**Assignment:**
Nothing should differ between your answer and the records.

· · · · · · ·

(** [addNewTodo], the handler of the Add button and of the submit key:
[[
    if (!title.trim()) return;
    dispatch(addTodo(title.trim()));
    setTitle(EMPTY);            // the empty string literal
    Haptics.impactAsync(Haptics.ImpactFeedbackStyle.Light);
    dispatch(showAddBanner());
    setTimeout(() => dispatch(hideAddBanner()), 2000);
]]
    [title] is the value the handler closed over, the state at its call. *)
Definition addNewTodo (w : World) : World :=
  let title := TodosCard_title w in
  if negb (truthy (trim title)) then w
  else
    setTimeout HideAddBanner 2000
      (dispatch ShowAddBanner
         (impactAsync
            (setTitle []
               (dispatch (AddTodo (trim title)) w)))).

(** What the user can do on the screen. *)
Inductive Event :=
  | ChangeText (s : jsstring)
  | PressAdd
  | SubmitEditing
  | PressToggle (item_id : jsstring)
  | PressRemove (item_id : jsstring)
  | PressClearAll
  | SwitchDarkMode
  | PressGotIt.

Definition handle (e : Event) (w : World) : World :=
  match e with
  | ChangeText s => setTitle s w
  | PressAdd | SubmitEditing => addNewTodo w
  | PressToggle i => dispatch (ToggleTodo i) w
  | PressRemove i => dispatch (RemoveTodo i) w
  | PressClearAll => dispatch ClearTodos w
  | SwitchDarkMode => dispatch ToggleDarkMode w
  | PressGotIt => dispatch DismissBanner w
  end.

Definition set_clock (t : Z) (w : World) : World :=
  {| store := store w; TodosCard_title := TodosCard_title w;
     timers := timers w; haptics := haptics w; clock := t |}.

Definition set_timers (q : list Timer) (w : World) : World :=
  {| store := store w; TodosCard_title := TodosCard_title w;
     timers := q; haptics := haptics w; clock := clock w |}.

(** A timer runs its callback at its due time, or at once when that has
    passed. *)
Definition runTimer (w : World) (tm : Timer) : World :=
  dispatch (callback tm) (set_clock (Z.max (clock w) (due tm)) w).

(** Time passes until [t]: the timers due by then run in queue order and
    leave the queue. *)
Definition advance (t : Z) (w : World) : World :=
  let fired := filter (λ tm, due tm ≤ t) (timers w) in
  let pending := filter (λ tm, t < due tm) (timers w) in
  let w' := foldl runTimer (set_timers pending w) fired in
  set_clock (Z.max (clock w') t) w'.

(** A session: each event happens at its time, after the timers due by
    then. *)
Fixpoint run (evs : list (Z * Event)) (w : World) : World :=
  match evs with
  | [] => w
  | (t, e) :: rest => run rest (handle e (advance t w))
  end.

(** [useSelector((s) => s.todos.items)] *)
Definition the_items (w : World) : list Todo := items (todos (store w)).

(** [useSelector((s) => s.ui.showAddBanner)] *)
Definition addBannerShown (w : World) : bool := showAddBanner (ui (store w)).

(** ** The vocabulary of the statements *)

(** Two tasks added in the same millisecond, the clock reading 1000. *)
Definition twoAtOnce : World :=
  run [(1000, ChangeText (of_ascii "a")); (1000, PressAdd);
       (1000, ChangeText (of_ascii " b ")); (1000, SubmitEditing)]
    (initialWorld 0).

(** One task added at 1000, nothing pending before. *)
Definition oneAdded : World :=
  run [(1000, ChangeText (of_ascii "Buy milk")); (1000, PressAdd)]
    (initialWorld 0).

(** Empty, or white space only. *)
Definition blank (s : jsstring) : Prop :=
  Forall (λ c, isWhiteSpace c = true) s.

(** The task after [todo.done = !todo.done]. *)
Definition toggled (todo : Todo) : Todo := set_done (negb (done todo)) todo.


(** The ids of a collection, in its order. *)
Definition ids (l : list Todo) : list jsstring := id <$> l.

(** Three tasks added one second apart. *)
Definition threeAdded : World :=
  run [(1000, ChangeText (of_ascii "a")); (1000, PressAdd);
       (2000, ChangeText (of_ascii "b")); (2000, PressAdd);
       (3000, ChangeText (of_ascii "c")); (3000, PressAdd)]
    (initialWorld 0).

(** A task written with literals. *)
Definition task (i t : string) (d : bool) (c : string) : Todo :=
  {| id := of_ascii i; title := of_ascii t; done := d;
     createdAt := of_ascii c |}.

(** Decidable facts about concrete sessions, by evaluation. *)
Ltac by_evaluation := apply (bool_decide_unpack _); vm_compute; exact I.

(** The fields of a task no reducer assigns. *)
Definition same_task (t t' : Todo) : Prop :=
  id t = id t' ∧ title t = title t' ∧ createdAt t = createdAt t'.

(** [survives before after]: the collection [after] comes from [before]
    by keeping tasks, each with the same id, title and creation time, by
    dropping tasks, and by adding tasks behind the ones kept. *)
Inductive survives : list Todo → list Todo → Prop :=
  | survives_new (added : list Todo) : survives [] added
  | survives_keep (t t' : Todo) (l l' : list Todo) :
      same_task t t' → survives l l' → survives (t :: l) (t' :: l')
  | survives_gone (t : Todo) (l l' : list Todo) :
      survives l l' → survives (t :: l) l'.

(** Position by position: same task, and the very same value unless its
    id is [p]. *)
Definition toggle_frame (p : jsstring) (t t' : Todo) : Prop :=
  same_task t t' ∧ (id t ≠ p → t' = t).

(** The [name] of a slice: ["todos"] or ["ui"]. *)
Inductive Slice := todosSliceName | uiSliceName.

(** The slice whose name prefixes the type of the action. *)
Definition slice_of (a : Action) : Slice :=
  match a with
  | AddTodo _ | ToggleTodo _ | RemoveTodo _ | ClearTodos => todosSliceName
  | ToggleDarkMode | DismissBanner | ShowAddBanner | HideAddBanner =>
      uiSliceName
  end.

(** [useSelector((s) => s.ui.showBanner)] *)
Definition infoBannerShown (w : World) : bool := showBanner (ui (store w)).

(** Every pending timer is one set by [addNewTodo]. *)
Definition hide_only (q : list Timer) : Prop :=
  Forall (λ tm, callback tm = HideAddBanner) q.

(** The two events that call [addNewTodo]. *)
Definition is_add (e : Event) : Prop := e = PressAdd ∨ e = SubmitEditing.

(** No add among the events. *)
Definition no_adds (evs : list (Z * Event)) : Prop :=
  Forall (λ te, ¬ is_add te.2) evs.

(** The banner is hidden, or a hide is pending that is due by [d]. *)
Definition hide_by (d : Z) (w : World) : Prop :=
  hide_only (timers w)
  ∧ (addBannerShown w = false ∨ ∃ tm, tm ∈ timers w ∧ due tm ≤ d).

(** The banner is shown and no hide is due before [d]. *)
Definition shown_until (d : Z) (w : World) : Prop :=
  addBannerShown w = true ∧ Forall (λ tm, d ≤ due tm) (timers w).

(** A title as [addNewTodo] passes it on: not empty, and with nothing
    left to trim. *)
Definition trimmed_title (t : Todo) : Prop :=
  title t ≠ [] ∧ trim (title t) = title t.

· · · · · · ·

**Output of the task:**
(** [addNewTodo], the handler of the Add button and of the submit key:
[[
    if (!title.trim()) return;
    dispatch(addTodo(title.trim()));
    setTitle(EMPTY);            // the empty string literal
    Haptics.impactAsync(Haptics.ImpactFeedbackStyle.Light);
    dispatch(showAddBanner());
    setTimeout(() => dispatch(hideAddBanner()), 2000);
]]
    [title] is the value the handler closed over, the state at its call. *)
Definition addNewTodo (w : World) : World :=
  let title := TodosCard_title w in
  if negb (truthy (trim title)) then w
  else
    setTimeout HideAddBanner 2000
      (dispatch ShowAddBanner
         (impactAsync
            (setTitle []
               (dispatch (AddTodo (trim title)) w)))).

(** What the user can do on the screen. *)
Inductive Event :=
  | ChangeText (s : jsstring)
  | PressAdd
  | SubmitEditing
  | PressToggle (item_id : jsstring)
  | PressRemove (item_id : jsstring)
  | PressClearAll
  | SwitchDarkMode
  | PressGotIt.

Definition handle (e : Event) (w : World) : World :=
  match e with
  | ChangeText s => setTitle s w
  | PressAdd | SubmitEditing => addNewTodo w
  | PressToggle i => dispatch (ToggleTodo i) w
  | PressRemove i => dispatch (RemoveTodo i) w
  | PressClearAll => dispatch ClearTodos w
  | SwitchDarkMode => dispatch ToggleDarkMode w
  | PressGotIt => dispatch DismissBanner w
  end.

Definition set_clock (t : Z) (w : World) : World :=
  {| store := store w; TodosCard_title := TodosCard_title w;
     timers := timers w; haptics := haptics w; clock := t |}.

Definition set_timers (q : list Timer) (w : World) : World :=
  {| store := store w; TodosCard_title := TodosCard_title w;
     timers := q; haptics := haptics w; clock := clock w |}.

(** A timer runs its callback at its due time, or at once when that has
    passed. *)
Definition runTimer (w : World) (tm : Timer) : World :=
  dispatch (callback tm) (set_clock (Z.max (clock w) (due tm)) w).

(** Time passes until [t]: the timers due by then run in queue order and
    leave the queue. *)
Definition advance (t : Z) (w : World) : World :=
  let fired := filter (λ tm, due tm ≤ t) (timers w) in
  let pending := filter (λ tm, t < due tm) (timers w) in
  let w' := foldl runTimer (set_timers pending w) fired in
  set_clock (Z.max (clock w') t) w'.

(** A session: each event happens at its time, after the timers due by
    then. *)
Fixpoint run (evs : list (Z * Event)) (w : World) : World :=
  match evs with
  | [] => w
  | (t, e) :: rest => run rest (handle e (advance t w))
  end.

(** [useSelector((s) => s.todos.items)] *)
Definition the_items (w : World) : list Todo := items (todos (store w)).

(** [useSelector((s) => s.ui.showAddBanner)] *)
Definition addBannerShown (w : World) : bool := showAddBanner (ui (store w)).

(** ** The vocabulary of the statements *)

(** Two tasks added in the same millisecond, the clock reading 1000. *)
Definition twoAtOnce : World :=
  run [(1000, ChangeText (of_ascii "a")); (1000, PressAdd);
       (1000, ChangeText (of_ascii " b ")); (1000, SubmitEditing)]
    (initialWorld 0).

(** One task added at 1000, nothing pending before. *)
Definition oneAdded : World :=
  run [(1000, ChangeText (of_ascii "Buy milk")); (1000, PressAdd)]
    (initialWorld 0).

(** Empty, or white space only. *)
Definition blank (s : jsstring) : Prop :=
  Forall (λ c, isWhiteSpace c = true) s.

(** The task after [todo.done = !todo.done]. *)
Definition toggled (todo : Todo) : Todo := set_done (negb (done todo)) todo.


(** The ids of a collection, in its order. *)
Definition ids (l : list Todo) : list jsstring := id <$> l.

(** Three tasks added one second apart. *)
Definition threeAdded : World :=
  run [(1000, ChangeText (of_ascii "a")); (1000, PressAdd);
       (2000, ChangeText (of_ascii "b")); (2000, PressAdd);
       (3000, ChangeText (of_ascii "c")); (3000, PressAdd)]
    (initialWorld 0).

(** A task written with literals. *)
Definition task (i t : string) (d : bool) (c : string) : Todo :=
  {| id := of_ascii i; title := of_ascii t; done := d;
     createdAt := of_ascii c |}.

(** Decidable facts about concrete sessions, by evaluation. *)
Ltac by_evaluation := apply (bool_decide_unpack _); vm_compute; exact I.

(** The fields of a task no reducer assigns. *)
Definition same_task (t t' : Todo) : Prop :=
  id t = id t' ∧ title t = title t' ∧ createdAt t = createdAt t'.

(** [survives before after]: the collection [after] comes from [before]
    by keeping tasks, each with the same id, title and creation time, by
    dropping tasks, and by adding tasks behind the ones kept. *)
Inductive survives : list Todo → list Todo → Prop :=
  | survives_new (added : list Todo) : survives [] added
  | survives_keep (t t' : Todo) (l l' : list Todo) :
      same_task t t' → survives l l' → survives (t :: l) (t' :: l')
  | survives_gone (t : Todo) (l l' : list Todo) :
      survives l l' → survives (t :: l) l'.

(** Position by position: same task, and the very same value unless its
    id is [p]. *)
Definition toggle_frame (p : jsstring) (t t' : Todo) : Prop :=
  same_task t t' ∧ (id t ≠ p → t' = t).

(** The [name] of a slice: ["todos"] or ["ui"]. *)
Inductive Slice := todosSliceName | uiSliceName.

(** The slice whose name prefixes the type of the action. *)
Definition slice_of (a : Action) : Slice :=
  match a with
  | AddTodo _ | ToggleTodo _ | RemoveTodo _ | ClearTodos => todosSliceName
  | ToggleDarkMode | DismissBanner | ShowAddBanner | HideAddBanner =>
      uiSliceName
  end.

(** [useSelector((s) => s.ui.showBanner)] *)
Definition infoBannerShown (w : World) : bool := showBanner (ui (store w)).

(** Every pending timer is one set by [addNewTodo]. *)
Definition hide_only (q : list Timer) : Prop :=
  Forall (λ tm, callback tm = HideAddBanner) q.

(** The two events that call [addNewTodo]. *)
Definition is_add (e : Event) : Prop := e = PressAdd ∨ e = SubmitEditing.

(** No add among the events. *)
Definition no_adds (evs : list (Z * Event)) : Prop :=
  Forall (λ te, ¬ is_add te.2) evs.

(** The banner is hidden, or a hide is pending that is due by [d]. *)
Definition hide_by (d : Z) (w : World) : Prop :=
  hide_only (timers w)
  ∧ (addBannerShown w = false ∨ ∃ tm, tm ∈ timers w ∧ due tm ≤ d).

(** The banner is shown and no hide is due before [d]. *)
Definition shown_until (d : Z) (w : World) : Prop :=
  addBannerShown w = true ∧ Forall (λ tm, d ≤ due tm) (timers w).

(** A title as [addNewTodo] passes it on: not empty, and with nothing
    left to trim. *)
Definition trimmed_title (t : Todo) : Prop :=
  title t ≠ [] ∧ trim (title t) = title t.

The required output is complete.